Parmi les affaires qui l’ont particulièrement marqué, il y a la dérivation de la commune de Beynac-et-Cazenac (Dordogne) qui n’est pas sans rappeler celle de l’A69 (Castres). Cet énorme projet de construction d’une route et d’un pont a été annulé par la Cour. Mais cela pose une question d’exécution puisque les travaux avaient déjà été engagés. « Les affaires qui marquent sont celles qui ont une importance économico-sociale particulière ». La Cour des comptes s’en est saisie : « Cette affaire montre la difficulté pour qu’une collectivité exécute parfois des décisions de justice. » Une exposition médiatique qui n’est pas toujours évidente : « Nous travaillons sobrement à l’abri des pressions », conclut-il.

À mots découverts

Votre dernière lecture : C’est un essai politique L’Empire de l’ombre. Guerre et terre au temps de l’IA de la revue Le Grand Continent qui montre les enjeux géopolitiques actuels avec une très forte pression de l’illibéralisme lié à l’empire croissant de la technologie, tout ça sous la pression de l’IA. C’est à la fois angoissant et très intéressant.

Vous écoutez de la musique : Je suis comblé car c’est une année Ravel, un de mes compositeurs fétiches. Je l’ai écouté la semaine dernière lors du Quatuor Vibre ! à l’auditorium.

Un lieu culturel où vous aimez aller : J’aime beaucoup aller à Malagar, ça fait toujours du bien de se replonger dans l’œuvre de Mauriac.

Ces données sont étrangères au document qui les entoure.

(** C8.  On every string, [xmlSafeValue] maps each of the characters
    [&], [<], [>] and the double quote to its entity, copies every other
    character unchanged, and decoding the four entities in the result gives
    the string back. *)
Theorem xmlSafeValue_escapes_and_decodes (s : string) :
  xmlSafeValue (Str s) = Normal (escape_each s)
  /\ (entity "&" = "&amp;" /\ entity "<" = "&lt;" /\ entity ">" = "&gt;"
      /\ entity dquote = "&quot;"
      /\ forall c, c <> "&"%char -> c <> "<"%char -> c <> ">"%char ->
                   c <> dquote -> entity c = String c "")
  /\ xml_decode (escape_each s) = s.
Proof.
  split; [|split].
  - simpl. now rewrite xml_escape_each.
  - repeat split; try reflexivity.
    intros c H1 H2 H3 H4. unfold entity.
    destruct (Ascii.eqb_spec c "&"); [contradiction|].
    destruct (Ascii.eqb_spec c "<"); [contradiction|].
    destruct (Ascii.eqb_spec c ">"); [contradiction|].
    destruct (Ascii.eqb_spec c dquote); [contradiction|].
    reflexivity.
  - apply xml_decode_escape_each.
Qed.

(** ** Column names *)

Lemma lower_char_idem (c : ascii) : lower_char (lower_char c) = lower_char c.
Proof. each_ascii c; reflexivity. Qed.

Lemma lower_char_keeps_class (c : ascii) :
  is_space_or_underscore (lower_char c) = is_space_or_underscore c.
Proof. each_ascii c; reflexivity. Qed.

Lemma toLowerCase_idem (s : string) : toLowerCase (toLowerCase s) = toLowerCase s.
Proof.
  induction s as [|c s IH]; simpl; [reflexivity|].
  now rewrite lower_char_idem, IH.
Qed.

Lemma replace_runs_clean (rep : string) (b : bool) (s : string) :
  all_chars clean_char s = true ->
  replace_runs is_space_or_underscore rep b s = s.
Proof.
  revert b. induction s as [|c s IH]; intros b H; simpl in *; [reflexivity|].
  apply andb_true_iff in H as [Hc Hs]. unfold clean_char in Hc.
  apply negb_true_iff in Hc. rewrite Hc. now rewrite IH.
Qed.

Lemma replace_runs_gives_clean (b : bool) (s : string) :
  all_chars clean_char (replace_runs is_space_or_underscore "" b s) = true.
Proof.
  revert b. induction s as [|c s IH]; intros b; simpl; [reflexivity|].
  destruct (is_space_or_underscore c) eqn:Hc.
  - destruct b; simpl; apply IH.
  - simpl. unfold clean_char at 1. now rewrite Hc, IH.
Qed.

Lemma toLowerCase_keeps_clean (s : string) :
  all_chars clean_char (toLowerCase s) = all_chars clean_char s.
Proof.
  induction s as [|c s IH]; simpl; [reflexivity|].
  unfold clean_char at 1 3. now rewrite lower_char_keeps_class, IH.
Qed.

Lemma xmlSafeColumnName_clean (s : string) :
  all_chars clean_char (xmlSafeColumnName s) = true.
Proof.
  unfold xmlSafeColumnName. destruct (s =? ""); [reflexivity|].
  rewrite toLowerCase_keeps_clean. apply replace_runs_gives_clean.
Qed.

(** C9.  Column-name sanitization is idempotent: sanitizing a sanitized
    name returns it unchanged. *)
Theorem xmlSafeColumnName_idempotent (s : string) :
  xmlSafeColumnName (xmlSafeColumnName s) = xmlSafeColumnName s.
Proof.
  pose proof (xmlSafeColumnName_clean s) as Hclean.
  unfold xmlSafeColumnName at 1.
  destruct (String.eqb_spec (xmlSafeColumnName s) "") as [E|_]; [now rewrite E|].
  rewrite (replace_runs_clean _ _ _ Hclean).
  unfold xmlSafeColumnName. destruct (s =? ""); [reflexivity|].
  apply toLowerCase_idem.
Qed.

(** ** The sample client *)

Example anonymous_client_constructed :
  GooogleSpreadsheet (Str "key0") Null Null = Normal anonymous_client.
Proof. reflexivity. Qed.

(** ** Response classification *)

(** The order of the tests in [classify], on responses that carry a
    [content-type] header. *)
Lemma classify_order (P : platform) (st : Z) (ct b : string) :
  let res := {| status := st; content_type := Some ct; res_body := b |} in
  (st = 401%Z ->
     classify P res = Throw (Error ("Invalid authorization key. " ++ b)))
  /\ (st <> 401%Z -> (400 <= st)%Z ->
       exists reason,
         classify P res
         = Throw (Error ("HTTP error " ++ dec st ++ ": " ++ reason ++ ". " ++ b)))
  /\ (st = 200%Z -> contains "text/html" ct = true ->
       classify P res = Throw (Error (private_message ++ b)))
  /\ (st <> 401%Z -> (st < 400)%Z ->
       (st = 200%Z -> contains "text/html" ct = false) ->
       classify P res = Normal b).
Proof.
  cbv zeta. unfold classify. cbn [status content_type res_body].
  repeat split.
  - intros ->. reflexivity.
  - intros Hne Hge.
    destruct (Z.eqb_spec st 401) as [|_]; [contradiction|].
    destruct (Z.leb_spec 400 st) as [_|]; [|lia].
    eexists. reflexivity.
  - intros -> Hct. cbn. now rewrite Hct.
  - intros Hne Hlt Hct.
    destruct (Z.eqb_spec st 401) as [|_]; [contradiction|].
    destruct (Z.leb_spec 400 st) as [|_]; [lia|].
    destruct (Z.eqb_spec st 200) as [E|_]; [|reflexivity].
    now rewrite (Hct E).
Qed.

(** ** Parsing the body *)

Lemma parse_body_parses (P : platform) (xml : string) :
  parse_body P xml = (json <- parseString P xml ;; Normal (json, Buf xml)).
Proof. reflexivity. Qed.

(** ** The feed request run *)

Lemma refresh_no_request (e : env) (c : client) (r : http_req) :
  ~ In (Request r) (trace (refresh_if_expired e c)).
Proof.
  unfold refresh_if_expired, renewJwtAuth.
  destruct (auth_mode c); cbn; try tauto.
  destruct (x <- get_prop (google_auth c) "expires" ;; gt_number x (now e))
    as [[]| |]; cbn; try tauto.
  destruct (jwt_client c) as [[em k]|]; cbn; try tauto.
  destruct (tok <- authorize e ;; token_of_reply tok); cbn;
    intros [H|[]]; discriminate.
Qed.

Et cette belle bâtisse est le témoignage d’une époque. C’est très émouvant.

Votre dernier spectacle : Quatre tendances, quatre performances de danse contemporaine au TNBA. C’était très réussi.

Et un film : Les scènes d’action sont très réussies dans le dernier Mission Impossible (rires). Ce nouvel an qui n’est jamais arrivé, un film roumain qui se passe juste avant la chute de Ceausescu et qui montre très finement ce basculement.